Copyright 1996 IEEE. Published in the Proceedings of the 18th International Conference on Software Engineering (ICSE-18), March 25-29, 1996, Berlin, Germany. Personal use of this material is permitted. However, permission to reprint/republish this material for advertising or promotional purposes or for creating new collective works for resale or redistribution to servers or lists, or to reuse any copyrighted component of this work in other works, must be obtained from the IEEE.


Abstract

Building efficient tools for understanding large software systems is difficult. Many existing program understanding tools build control-flow and data-flow representations of the program a priori, and therefore may require prohibitive space and time when analyzing large systems.
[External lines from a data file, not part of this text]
(** What the messages carry. *)
Lemma make_messages x (s s1 : site) r domainID proof root rsRoot v txs rs mExe mProp : Forall (Tx.well_formed Transaction.desc) txs ->
  makePreparePackedMsg x s r domainID proof root rsRoot v txs rs = Ok (s1, inr (mExe, mProp)) ->
  PreparePackedMessageExe.StateVersion mExe = v /\ PreparePackedMessageExe.TxRoot mExe = root /\ PreparePackedMessageExe.Txs mExe = tx_enc <$> txs
  /\ PreparePackedMessageExe.Launcher mExe = x_nodeID x
  /\ PreparePackedMessageProp.StateVersion mProp = v /\ PreparePackedMessageProp.TxRoot mProp = root
  /\ PreparePackedMessageProp.TxResultRoot mProp = rsRoot /\ PreparePackedMessageProp.TxHashs mProp = blake2b <$> (tx_enc <$> txs).
Proof.
  intros Ht. unfold Executor.makePreparePackedMsg. destruct (Nat.eqb_spec (length txs) (length rs)) as [Hl|]; cbn [negb]; [|done].
  intros H. apply outcome_bind_Ok in H as ([s2 [e|ep]] & _ & H); [done|]. apply outcome_bind_Ok in H as ([s3 [e|b]] & _ & H); [done|].
  apply outcome_bind_Ok in H as (parent & _ & H). apply outcome_bind_Ok in H as ([s4 id] & _ & H).
  destruct ep as [ep|]; [|done]. destruct (Block.Head b) as [h|]; [|done].
  apply outcome_bind_Ok in H as ([[bs hs] rhs] & Hp & [= <- <- <-]). apply pack_txs in Hp as [-> ->]; done.
Qed.

(** ** Executing the same list on the same state *)

Lemma trim_last (l : list executionPackedTxs) (x : executionPackedTxs (T := T)) : last (trim maxCache (l ++ [x])) = Some x.
Proof.
  destruct (SchedulerSpec.trim_spec maxCache (l ++ [x])) as (dropped & E & Hne). specialize (Hne ltac:(by destruct l)).
  rewrite <- (SchedulerSpec.last_app_ne dropped _ Hne), <- E. apply last_snoc.
Qed.

Lemma same_execution (sched0 sched3 sched1 : scheduler) (e0 e3 e1 : env) r0 r3 cs0 cs3 p rs :
  Forall (Tx.well_formed Transaction.desc) (pt_TxList p) ->
  e_heap e0 !! r0 = Some cs0 -> e_heap e3 !! r3 = Some cs3 -> world_of e0 cs0 = world_of e3 cs3 ->
  admissible sched0 (pt_StateVersion p) = Ok (inr None) -> admissible sched3 (pt_StateVersion p) = Ok (inr None) ->
  ExecutePackedTx sched0 e0 p r0 = Ok (sched1, e1, inr (Some rs)) ->
  exists sched' e' t1 t2, ExecutePackedTx sched3 e3 p r3 = Ok (sched', e', inr (Some rs))
  /\ last (exePackedTxsList sched1) = Some (mkExecution r0 p (Some rs) t1 t2)
  /\ last (exePackedTxsList sched') = Some (mkExecution r3 p (Some rs) t1 t2).
Proof.
  intros Ht H0 H3 Hw A0 A3. unfold Execution.ExecutePackedTx. rewrite A0, A3, !Ok_bind, H0, H3, <- Hw. intros H.
  apply outcome_bind_Ok in H as ([w [err|rs1]] & -> & H); [done|]. rewrite Ok_bind.
  apply outcome_bind_Ok in H as ([t1 t2] & Ht12 & H). apply outcome_bind_Ok in H as (e2 & _ & H). injection H as <- _ ->.
  rewrite Ht12, Ok_bind. erewrite ExecuteSpec.remove_txs_spec by done. rewrite Ok_bind. eexists _, _, t1, t2. split; [reflexivity|].
  cbn [exePackedTxsList]. by rewrite !trim_last.
Qed.

Lemma lru_Add_contains {A V} `{!EqDecision A} (c : C A V) k w : (0 < lru_size c)%nat -> lru_Contains (lru_Add c k w) k = true.
Proof.
  intros H. rewrite lru_Contains_spec. apply bool_decide_eq_true. destruct (lru_Add_items c k w) as [-> _].
  destruct (lru_size c); [lia|]. left.
Qed.

(** What the indication to the launcher says. *)
Definition indication (m : PreparePackedMessageExe.t) : PreparePackedMessageExeIndication.t :=
  PreparePackedMessageExeIndication.mk (PreparePackedMessageExe.ChainID m) (PreparePackedMessageExe.Version m)
    (PreparePackedMessageExe.Epoch m) (PreparePackedMessageExe.Round m) [] [] [] (PreparePackedMessageExe.StateVersion m) [].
Since much of these representations may be unused during an analysis, we construct representations on demand, not in advance. Furthermore, some representations, such as the abstract syntax tree, may be used infrequently during an analysis. We discard these representations and recompute them as needed, reducing the overall space required. Finally, we permit the user to selectively trade-off time for precision and to customize the termination of these costly analyses in order to provide finer user control. We revised the traditional software architecture for compilers to provide these features without unnecessarily complicating the analyses themselves.

These techniques have been successfully applied in the design of a program slicer for the Comprehensive Health Care System (CHCS), a million-line hospital management system written in the MUMPS programming language.